What you will do: The answer should consist of each line from the data below that includes "expression".

Data to process:

==========

(** White space lexes to nothing, or not at all: the lexer knows only four of
    the white-space characters. *)
Lemma lex_spaces s : spaces space2 space3 s → ∀ fuel i l,
  lex_from fuel i s = Ok l → strip <$> l = [(tokEOF, EmptyString)].
Proof.
  assert (Hfail : ∀ a b r fuel i l, isIdentPart b = false ∧ isIdentStart b = false ∧ special b = false ∧
    is_digit b = false ∧ Ascii.eqb b "-" = false → 128 ≤ byte_val a →
    lex_from fuel i (String a (String b r)) ≠ Ok l).
  { intros a b r fuel i l (H1 & H2 & H3 & H4 & H5) Ha.
    assert (Hb : ∀ fuel j l, lex_from fuel j (String b r) ≠ Ok l).
    { intros [|f] j l'; [done|]. apply special_false in H3 as (S1 & S2 & S3 & S4 & S5 & S6).
      simpl. by rewrite S1, S2, S3, S4, S5, S6, H4, H5, H2. }
    destruct fuel as [|fuel]; [done|].
    assert (Hsp : special a = false ∧ is_digit a = false ∧ Ascii.eqb a "-" = false).
    { clear -Ha. destruct a as [[] [] [] [] [] [] [] []]; vm_compute in Ha |- *; done. }
    destruct Hsp as (Hsp & Hd & Hm). apply special_false in Hsp as (S1 & S2 & S3 & S4 & S5 & S6).
    simpl. rewrite S1, S2, S3, S4, S5, S6, Hd, Hm. simpl.
    destruct (isIdentStart a) eqn:Es; [|done]. unfold lexIdent. simpl.
    rewrite (ident_start_part _ Es), H1. simpl.
    destruct (lex_from fuel _ _) eqn:El; simpl; try done. exfalso. by eapply Hb. }
  assert (Hrange : ∀ a b, space2 a b = true ∨ (∃ c, space3 a b c = true) →
    (isIdentPart b = false ∧ isIdentStart b = false ∧ special b = false ∧
     is_digit b = false ∧ Ascii.eqb b "-" = false) ∧ 128 ≤ byte_val a).
  { intros a b Hab.
    assert (Hb : (byte_val b = 133 ∨ byte_val b = 160 ∨ byte_val b = 154 ∨ byte_val b = 128 ∨
                  byte_val b = 129) ∧ 128 ≤ byte_val a).
    { unfold space2, space3, in_range in Hab. destruct Hab as [Hab|[c Hab]]; lia. }
    destruct Hb as [Hb ?]. split; [|done]. clear -Hb.
    destruct b as [[] [] [] [] [] [] [] []]; vm_compute in Hb |- *; first [done|lia]. }
  induction 1 as [|a s Ha Hs IH|a b s Ha Hs IH|a b c s Ha Hs IH]; intros fuel i l Hl.
  - destruct fuel; simpl in Hl; by simplify_eq.
  - destruct fuel as [|fuel]; [done|]. simpl in Hl.
    destruct (blank a) eqn:Eb; [by eapply IH|].
    clear -Ha Hl Eb. exfalso. destruct a as [[] [] [] [] [] [] [] []]; vm_compute in Ha, Eb; done.
  - exfalso. destruct (Hrange a b) as [??]; [by left|]. by eapply Hfail.
  - exfalso. destruct (Hrange a b) as [??]; [right; eauto|]. by eapply Hfail.
Qed.

(** * Round trips *)

Section Roundtrips.
Context `{Unicode}.

Lemma print_not_blank e : wf_expr e → plain e = true → trim_space (print e) ≠ EmptyString.
Proof.
  intros Hw Hp Hb%trim_space_blank.
  destruct (lexes_print e Hw Hp EmptyString [(tokEOF, EmptyString)] I lexes_nil 0
    (String.length (print e))) as (l & Hl & Ht).
  { by rewrite str_app_nil_r. }
  rewrite str_app_nil_r in Hl. rewrite (lex_spaces _ Hb _ _ _ Hl) in Ht.
  destruct e; simpl in Ht; try done. apply (f_equal length) in Ht.
  rewrite !length_app in Ht. simpl in Ht. lia.
Qed.

(** The canonical text of a well-formed expression parses back to it. *)
Lemma Parse_print e : wf_expr e → plain e = true → depth e ≤ maxNesting →
  ∃ e', Parse (print e) = Ok (Some e') ∧ erase e' = erase e.
Proof.
  intros Hw Hp Hd. unfold Parse.
  rewrite (proj2 (String.eqb_neq _ _) (print_not_blank e Hw Hp)).
  destruct (lexes_print e Hw Hp EmptyString [(tokEOF, EmptyString)] I lexes_nil 0
    (String.length (print e))) as (l & Hl & Ht).
  { by rewrite str_app_nil_r. }
  rewrite str_app_nil_r in Hl. unfold lex. rewrite Hl. simpl.
  pose proof (lex_from_good (String.length (print e)) 0 (print e) (le_n _)) as Hlex. rewrite Hl in Hlex.
  apply fmap_app_inv in Ht as (ts & eof & Hts & Heof & ->). symmetry in Hts, Heof.
  apply strip_cons_inv in Heof as (t & nil & -> & Hk & _ & Hnil). destruct nil; [|done].
  destruct (proj1 (parse_toks e Hw Hp) 0 0 ts [t]) as (e' & He & Hpar).
  { pose proof (level_range e Hw). lia. }
  { lia. }
  { done. }
  { simpl. left. congruence. }
  destruct (Hpar e' [t]) as [f0 Hf0]. { apply parses_stop. simpl. left. congruence. }
  pose proof (run_good (parse_fuel (ts ++ [t])) (CExpr 0) 0 (ts ++ [t]) Hlex I) as Hgood.
  pose proof (run_refines (parse_fuel (ts ++ [t])) (f0 `max` parse_fuel (ts ++ [t])) (CExpr 0) 0
    (ts ++ [t]) ltac:(lia)) as Href.
  rewrite (Hf0 (f0 `max` parse_fuel (ts ++ [t]))%nat) in Href by lia.
  rewrite <- Href.
  2:{ intros Hout. rewrite Hout in Hgood. apply Hgood. unfold parse_fuel, need. lia. }
  simpl. rewrite (proj2 (is_kind_true tokEOF t) Hk). simpl. by exists e'.
Qed.

Lemma Eval_erase e ctx : Eval (erase e) ctx = Eval e ctx.
Proof.
  induction e as [id p|f op v p|op x IH p|op l IHl r IHr p]; simpl; try done.
  - by rewrite IH.
  - by rewrite IHl, IHr.
Qed.

Lemma erase_Eval e e' ctx : erase e' = erase e → Eval e' ctx = Eval e ctx.
Proof. intros He. by rewrite <- (Eval_erase e'), He, Eval_erase. Qed.

(** Renaming and pruning keep an expression well formed, and plain, and no
    deeper. *)
Lemma rename_wf e rename : wf_expr e → (∀ id, wf_name (renamed rename id) ∨ id ∉ all_refs e) →
  wf_expr (RenameNodeRefs e rename).
Proof.
  induction 1 as [id p Hn|f p Hf|f op v p Hf Hop Hv|x p Hx IH|op l r p Hop Hl IHl Hr IHr]; intros Hr';
    simpl; try (by constructor).
  - destruct (Hr' id) as [Hid|Hid]; [|unfold all_refs in Hid; simpl in Hid; set_solver].
    unfold renamed in Hid. destruct (String.eqb (rename id) EmptyString); by constructor.
  - constructor. by apply IH.
  - constructor; [done|apply IHl|apply IHr]; intros id; destruct (Hr' id) as [?|Hid]; auto;
      right; rewrite all_refs_binary in Hid; set_solver.
Qed.

Lemma rename_shape e rename :
  level (RenameNodeRefs e rename) = level e ∧
  (∀ p, needsParens (RenameNodeRefs e rename) p = needsParens e p) ∧
  (∀ p, rparen_r (RenameNodeRefs e rename) p = rparen_r e p) ∧
  depth (RenameNodeRefs e rename) = depth e ∧ plain (RenameNodeRefs e rename) = plain e.
Proof.
  induction e as [id p|f op v p|op x IH p|op l IHl r IHr p]; simpl.
  - by destruct (String.eqb (rename id) EmptyString).
  - done.
  - destruct IH as (H1 & H2 & H3 & H4 & H5). by rewrite H2, H4, H5.
  - destruct IHl as (H1 & H2 & H3 & H4 & H5), IHr as (J1 & J2 & J3 & J4 & J5).
    by rewrite H2, H4, H5, J3, J4, J5.
Qed.
End Roundtrips.

(** * The properties of the language *)

(** Parse terminates on every source with an expression, nothing (blank
    source) or a syntax error: the parser never reads past the token list
    (no panic), the fuel of the model is enough, and an expression it returns
    is well formed (identifiers that are no keywords, the operators of the
    grammar, literals that match their text). *)
Theorem parse_settles `{Unicode} (src : string) :
  settled (Parse src) ∧ ∀ e, Parse src = Ok (Some e) → wf_expr e.
Proof.
  pose proof (Parse_good src) as Hg.
  destruct (Parse src) as [[e|]| | |]; simpl in *; try done; (split; [done|]); naive_solver.
Qed.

==========

Response:
(** The canonical text of a well-formed expression parses back to it. *)
(** Renaming and pruning keep an expression well formed, and plain, and no
(** Parse terminates on every source with an expression, nothing (blank
    (no panic), the fuel of the model is enough, and an expression it returns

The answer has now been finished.